US stocks declined but recovered from earlier lows; Adobe shares dropped sharply following its earnings report

    by VT Markets
    /
    Jun 13, 2025

    The major US stock indices have dropped, though less severely than indicated by premarket futures. The NASDAQ index has fallen by 162.2 points, a decrease of 0.83%. The S&P index is down by 46.2 points, or 0.76%, and the Dow has declined by 575 points, equating to a 1.34% drop.

    Adobe shares have declined by 7.15%, despite exceeding expectations and providing slightly better guidance. Meta’s shares remain unchanged, while Apple’s stock is down by 0.94%. Amazon has seen a decrease of 1.12%, Microsoft is down by 0.11%, and Alphabet decreased by 0.99%. Both Tesla and Nvidia have fallen, with decreases of 0.1% and 1.19% respectively.

    University Of Michigan Consumer Sentiment

    The University of Michigan consumer sentiment preliminary figure is set to be released with an expected value of 53.5. The current conditions figure is anticipated to be 59.4, while the expectations figure is predicted to be 49.0.

    Despite the softened fall compared to earlier futures trading, the declines across all major US indices reflect a market experiencing a tight squeeze on optimism. The NASDAQ’s 0.83% drop, for instance, tells us that technology-led sentiment is weakening. Sharp pullbacks like this, especially when they’re joined by broader declines in the S&P and the Dow, hint at a more cautious outlook across the board—not confined to any one sector.

    That being said, the price move in Adobe requires a bit more scrutiny. The fact that shares dropped by over 7%, even as revenue and guidance beat expectations, suggests pricing might already have been stretched. Investors may have been hoping for a stronger show or perhaps looking for reasons to take profits. When good news fails to lift prices, it’s typically a sign that expectations ran too hot. That kind of response often spooks short-term traders who lean on momentum indicators.

    The broader moves in the heavyweight tech cohort—in particular, flat behaviour in Meta stock alongside downward nudges in Apple, Microsoft, and Alphabet—add weight to the idea that we’re seeing a cooling in enthusiasm. Not a wholesale reversal, but rather an exhale after months of strong gains. Tesla and Nvidia slipping as well, albeit modestly, furthers this thinking. No stampede to exit, but certainly a hesitancy to buy aggressively.

    Amazon And Consumer Mood Data

    Then there’s Amazon, which usually reacts quickly to retail spending expectations. Its 1.12% pullback may reflect some of the consumer mood data that’s expected to arrive shortly. We know that the University of Michigan’s sentiment figures often serve as a straightforward gauge for demand confidence. At 53.5, the anticipated reading remains historically low. The current conditions and expectations components both read below levels typically associated with robust consumer activity. That tells us not just that shoppers are anxious, but that they don’t think things will get markedly better soon.
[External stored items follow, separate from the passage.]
Lemma validated input :
  validateRetainBoundaryInput input = None ->
  0 < rb_SourceEventSequenceStart input /\ 0 < rb_DesiredRetainFromSequence input
  /\ rb_DesiredRetainFromSequence input <= rb_MaximumRetainFromSequence input
  /\ StronglySorted Z.lt (ev_Sequence <$> rb_Events input)
  /\ Forall (fun e => 0 < ev_Sequence e) (rb_Events input)
  /\ Forall (fun g => group_invalid g = false) (rb_AtomicGroups input).
Proof.
  unfold validateRetainBoundaryInput. intros H. repeat case_match; try done. bsimpl.
  match goal with E : events_ordered _ _ = true |- _ => apply events_ordered_spec in E as [? ?] end.
  split_and!; try done. apply Forall_forall. intros g Hg. apply not_true_iff_false. intros Hi.
  match goal with E : existsb _ _ = false |- _ => apply not_true_iff_false in E; apply E end.
  apply existsb_exists. exists g. split; [by apply list_elem_of_In|done].
Qed.

Lemma StronglySorted_filter_bool {A} (R : relation A) (P : A -> bool) l :
  StronglySorted R l -> StronglySorted R (List.filter P l).
Proof.
  induction 1 as [|x l Hs IH Hf]; simpl; [constructor|]. case_match; [|done].
  constructor; [done|]. apply Forall_forall. intros y [_ Hy]%elem_of_filter_bool.
  rewrite Forall_forall in Hf. auto.
Qed.

Lemma safe_ends_sorted events groups :
  StronglySorted Z.lt (ev_Sequence <$> events) ->
  StronglySorted Z.lt (safeCompactionSourceEnds unmarshal_parts events groups).
Proof.
  intros H. unfold safeCompactionSourceEnds, safeCompactionSourceEndsWithWitness.
  set (P := fun event : SourceEvent => _). clearbody P.
  induction events as [|e events IH]; simpl; [constructor|].
  inversion H as [|? ? Hs Hf]; subst. destruct (P e); [|by apply IH].
  constructor; [by apply IH|]. rewrite Forall_forall in Hf |- *. intros y Hy.
  apply list_elem_of_fmap in Hy as (e' & -> & He'). apply elem_of_filter_bool in He' as [_ He'].
  apply Hf. apply list_elem_of_fmap. eauto.
Qed.

(** [r] is a boundary the planner may choose. *)
Definition candidate (input : RetainBoundaryInput) (r : Z) : Prop :=
  exists ending, r = ending + 1 /\ ending ∈ safe_ends input /\ eligible input ending = true.

Lemma eligible_spec input ending :
  eligible input ending = true <->
  rb_SourceEventSequenceStart input <= ending < rb_MaximumRetainFromSequence input.
Proof.
  unfold eligible. rewrite negb_true_iff, orb_false_iff, Z.ltb_ge, Z.leb_gt. lia.
Qed.

Lemma end_succ input ending :
  int64_input input -> validateRetainBoundaryInput input = None ->
  eligible input ending = true -> wrap64 (ending + 1) = ending + 1.
Proof.
  intros [_ H64] Hv [? ?]%eligible_spec. apply validated in Hv as (? & _).
  apply wrap64_id. unfold is_int64, int64_min in *. lia.
Qed.

Lemma wholeTurnRetainFrom_candidate input :
  int64_input input -> validateRetainBoundaryInput input = None ->
  0 < wholeTurnRetainFrom input (safe_ends input) ->
  candidate input (wholeTurnRetainFrom input (safe_ends input)).
Proof.
  intros [_ H64] Hv. unfold wholeTurnRetainFrom. pose proof (validated _ Hv) as (? & _).
  intros Hpos. case_match; [lia|]. case_match; [lia|].
  destruct (scan_turn _ _ _ _) as [opening tokens].
  case_match; [lia|]. bsimpl. case_match eqn:Hex; [|lia].
  apply existsb_exists in Hex as (x & Hx & Heq). bsimpl. subst x.
  assert (wrap64 (opening - 1) = opening - 1) as Hw.
  { apply wrap64_id. unfold is_int64, int64_min in *. lia. }
  exists (opening - 1). split; [lia|]. rewrite <- Hw at 1. split; [by apply list_elem_of_In|].
  apply eligible_spec. lia.
Qed.

(** Both components of [boundaries_from] come from the list. *)
Lemma boundaries_from_elem before l target b a :
  boundaries_from before l target = (b, a) ->
  (b = before \/ b ∈ l) /\ (a = 0 \/ a ∈ l).
Proof.
  revert before. induction l as [|c l IH]; intros before H; simpl in H; [simplify_eq; auto|].
  case_match; simplify_eq.
  - apply IH in H as [[->|?] [->|?]]; split; auto using list_elem_of_here, list_elem_of_further.
  - split; [by left|right; left].
Qed.

Lemma wholeTurnBoundary_candidate input :
  int64_input input -> validateRetainBoundaryInput input = None ->
  0 < wholeTurnBoundaryRetainFrom input (safe_ends input) ->
  candidate input (wholeTurnBoundaryRetainFrom input (safe_ends input)).
Proof.
  intros H64 Hv. unfold wholeTurnBoundaryRetainFrom. intros Hpos.
  case_match; [lia|]. case_match; [|lia].
  destruct (boundariesAroundTarget _ _) as [before after] eqn:E.
  apply boundaries_from_elem in E as [Hb Ha].
  assert (forall x, x ∈ List.filter (fun ending =>
        negb ((ending <? rb_SourceEventSequenceStart input)
              || (rb_MaximumRetainFromSequence input <=? ending)
              || (ev_Sequence s <=? ending)))
        (completeTurnSourceEnds (rb_Events input) (rb_Events input) (safe_ends input)) ->
    x ∈ safe_ends input /\ eligible input x = true) as Hin.
  { intros x [Hx Hc]%elem_of_filter_bool. apply elem_of_filter_bool in Hc as [_ Hc].
    split; [done|]. unfold eligible. apply negb_true_iff in Hx. apply orb_false_iff in Hx as [-> _].
    done. }
  case_match.
  - bsimpl. destruct Hb as [->|Hb]; [lia|]. apply Hin in Hb as [Hb Hel].
    exists before. rewrite (end_succ input) by done. done.
  - case_match; [|lia]. bsimpl. destruct Ha as [->|Ha]; [lia|].
    apply Hin in Ha as [Ha Hel]. exists after. rewrite (end_succ input) by done. done.
Qed.

(** The scan keeps the last eligible end up to the target and the first one
    beyond it. *)
Lemma scan_ends_spec input d before l b a :
  StronglySorted Z.lt l -> Forall (Z.lt before) l ->
  scan_ends input d before l = (b, a) ->
  (b = before \/ (b ∈ l /\ eligible input b = true /\ b <= d))
  /\ (a = 0 \/ (a ∈ l /\ eligible input a = true /\ d < a))
  /\ before <= b
  /\ (forall x, x ∈ l -> eligible input x = true -> x <= d -> x <= b)
  /\ (forall x, x ∈ l -> eligible input x = true -> d < x -> a ∈ l /\ a <= x).
Proof.
  intros Hs. revert before. induction Hs as [|c l Hs IH Hc]; intros before Hb H; simpl in H.
  { simplify_eq. split_and!; auto; [lia|..]; intros x Hx; by apply not_elem_of_nil in Hx. }
  apply Forall_cons in Hb as [Hb1 Hb]. rewrite Forall_forall in Hc.
  destruct (eligible input c) eqn:Hel; simpl in H.
  2: { apply IH in H as (H1 & H2 & H3 & H4 & H5); [|done]. split_and!; [..|done| |].
       - destruct H1 as [?|(? & ?)]; [by left|right; split; [by right|done]].
       - destruct H2 as [?|(? & ?)]; [by left|right; split; [by right|done]].
       - intros x Hx Hxe. apply elem_of_cons in Hx as [->|Hx]; [congruence|auto].
       - intros x Hx Hxe Hd. apply elem_of_cons in Hx as [->|Hx]; [congruence|].
         destruct (H5 x Hx Hxe Hd). split; [by right|done]. }
  destruct (c <=? d) eqn:Hcd; bsimpl.
  - apply IH in H as (H1 & H2 & H3 & H4 & H5); [|by apply Forall_forall].
    split_and!; [| |lia| |].
    + right. destruct H1 as [->|(? & ?)]; [split; [left|done]|split; [by right|done]].
    + destruct H2 as [?|(? & ?)]; [by left|right; split; [by right|done]].
    + intros x Hx Hxe Hd. apply elem_of_cons in Hx as [->|Hx]; [lia|auto].
    + intros x Hx Hxe Hd. apply elem_of_cons in Hx as [->|Hx]; [lia|].
      destruct (H5 x Hx Hxe Hd). split; [by right|done].
  - simplify_eq. split_and!; [by left|right; split; [left|done]|lia| |].
    + intros x Hx Hxe Hd. apply elem_of_cons in Hx as [->|Hx]; [lia|]. specialize (Hc x Hx). lia.
    + intros x Hx Hxe Hd. split; [left|].
      apply elem_of_cons in Hx as [->|Hx]; [lia|]. specialize (Hc x Hx). lia.
Qed.

Lemma safe_ends_pos input :
  validateRetainBoundaryInput input = None -> Forall (Z.lt 0) (safe_ends input).
Proof.
  intros Hv. apply validated in Hv as (_ & _ & _ & _ & Hpos & _).
  apply Forall_forall. intros x Hx. apply safe_end_spec in Hx as [(e & He & <-) _].
  by rewrite Forall_forall in Hpos; apply Hpos.
Qed.

Lemma desired_pred input :
  int64_input input -> validateRetainBoundaryInput input = None ->
  wrap64 (rb_DesiredRetainFromSequence input - 1) = rb_DesiredRetainFromSequence input - 1.
Proof. intros [H64 _] Hv. apply validated in Hv as (_ & ? & _). by apply wrap64_pred. Qed.

(** What the fallback scan finds, in terms of the candidates. *)
Lemma scan_candidates input b a :
  int64_input input -> validateRetainBoundaryInput input = None ->
  scan_ends input (wrap64 (rb_DesiredRetainFromSequence input - 1)) 0 (safe_ends input) = (b, a) ->
  let d := rb_DesiredRetainFromSequence input in
  (0 < b -> candidate input (b + 1) /\ wrap64 (b + 1) = b + 1 /\ b + 1 <= d)
  /\ (0 < a -> candidate input (a + 1) /\ wrap64 (a + 1) = a + 1 /\ d < a + 1)
  /\ (forall r, candidate input r -> r <= d -> 0 < b /\ r <= b + 1)
  /\ (forall r, candidate input r -> d < r -> 0 < a /\ a + 1 <= r).
Proof.
  intros H64 Hv H d. rewrite desired_pred in H by done.
  pose proof (safe_ends_pos input Hv) as Hpos.
  apply scan_ends_spec in H as (Hb & Ha & Hb0 & Hmax & Hmin);
    [|apply safe_ends_sorted; apply (validated _ Hv)|done].
  rewrite Forall_forall in Hpos. split_and!.
  - intros H0. destruct Hb as [->|(Hin & Hel & Hle)]; [lia|].
    split_and!; [by exists b|by apply (end_succ input)|subst d; lia].
  - intros H0. destruct Ha as [->|(Hin & Hel & Hle)]; [lia|].
    split_and!; [by exists a|by apply (end_succ input)|subst d; lia].
  - intros r (e & -> & He & Hel) Hr. specialize (Hmax e He Hel). specialize (Hpos e He).
    subst d. lia.
  - intros r (e & -> & He & Hel) Hr. destruct (Hmin e He Hel) as [Hin Hle]; [subst d; lia|].
    specialize (Hpos a Hin). lia.
Qed.

Lemma candidate_pos input r :
  validateRetainBoundaryInput input = None -> candidate input r -> 1 < r.
Proof.
  intros Hv (e & -> & He & _). pose proof (safe_ends_pos input Hv) as H.
  rewrite Forall_forall in H. specialize (H e He). lia.
Qed.

(** The selection: always a candidate, and one whenever there is one. *)
Lemma select_spec input :
  int64_input input -> validateRetainBoundaryInput input = None ->
  match SelectRetainFromEventSequence unmarshal_parts input with
  | inl _ => False
  | inr (Some r) => candidate input r
  | inr None => forall r, ~ candidate input r
  end.
Proof.
  intros H64 Hv. unfold SelectRetainFromEventSequence. rewrite Hv.
  destruct (0 <? wholeTurnRetainFrom input (safe_ends input)) eqn:E1; bsimpl.
  { by apply wholeTurnRetainFrom_candidate. }
  destruct (0 <? wholeTurnBoundaryRetainFrom input (safe_ends input)) eqn:E2; bsimpl.
  { by apply wholeTurnBoundary_candidate. }
  destruct (scan_ends _ _ _ _) as [b a] eqn:Es.
  destruct (scan_candidates input b a H64 Hv Es) as (Hb & Ha & Hbm & Ham).
  destruct (0 <? b) eqn:Eb, (0 <? a) eqn:Ea; bsimpl; simpl.
  - destruct (Hb Eb) as (? & -> & _), (Ha Ea) as (? & -> & _).
    by destruct (retainedTailFitsTarget input (b + 1)).
  - destruct (Hb Eb) as (? & -> & _). by destruct (retainedTailFitsTarget input (b + 1)).
  - by destruct (Ha Ea) as (? & -> & _).
  - intros r Hr. destruct (Z.le_gt_cases r (rb_DesiredRetainFromSequence input)).
    + destruct (Hbm r Hr); lia.
    + destruct (Ham r Hr); lia.
Qed.

Lemma candidates_iff input cs r :
  int64_input input -> RetainFromEventSequenceCandidates unmarshal_parts input = inr cs ->
  r ∈ cs <-> candidate input r.
Proof.
  intros H64. unfold RetainFromEventSequenceCandidates. case_match eqn:Hv; [done|].
  intros [= <-]. rewrite list_elem_of_fmap. unfold candidate. split.
  - intros (e & -> & [Hel He]%elem_of_filter_bool). exists e. by rewrite (end_succ input).
  - intros (e & -> & He & Hel). exists e. rewrite (end_succ input) by done.
    split; [done|]. by apply elem_of_filter_bool.
Qed.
    This sits uncomfortably with high valuations. In a low-confidence environment, any assumption that revenue will rise steadily starts to feel more like a bet than a forecast. As a result, we would avoid overly ambitious long positioning based solely on recent price strength or brand loyalty in any one stock. It’s not enough right now to assume resilience.

    Instead, we’re watching implied volatility metrics closely. There’s a good chance they widen in the coming sessions, which could offer some favourable entry points for premium sellers. But the timing must be careful—it would be risky to initiate short-delta trades ahead of key sentiment or inflation data without protection.

    We’re also keeping our eye on skew. If we start to see traders paying more for puts than calls, especially in mega caps, that could suggest hedging is accelerating. That’s often a clue that downside is being priced more aggressively, offering smarter options for directional exposure.

    In this kind of market, when reactions don’t always scale with the headlines, patience and size discipline matter. There’s nothing broken, but there’s clearly some dislocation—that’s when our setups tend to work best.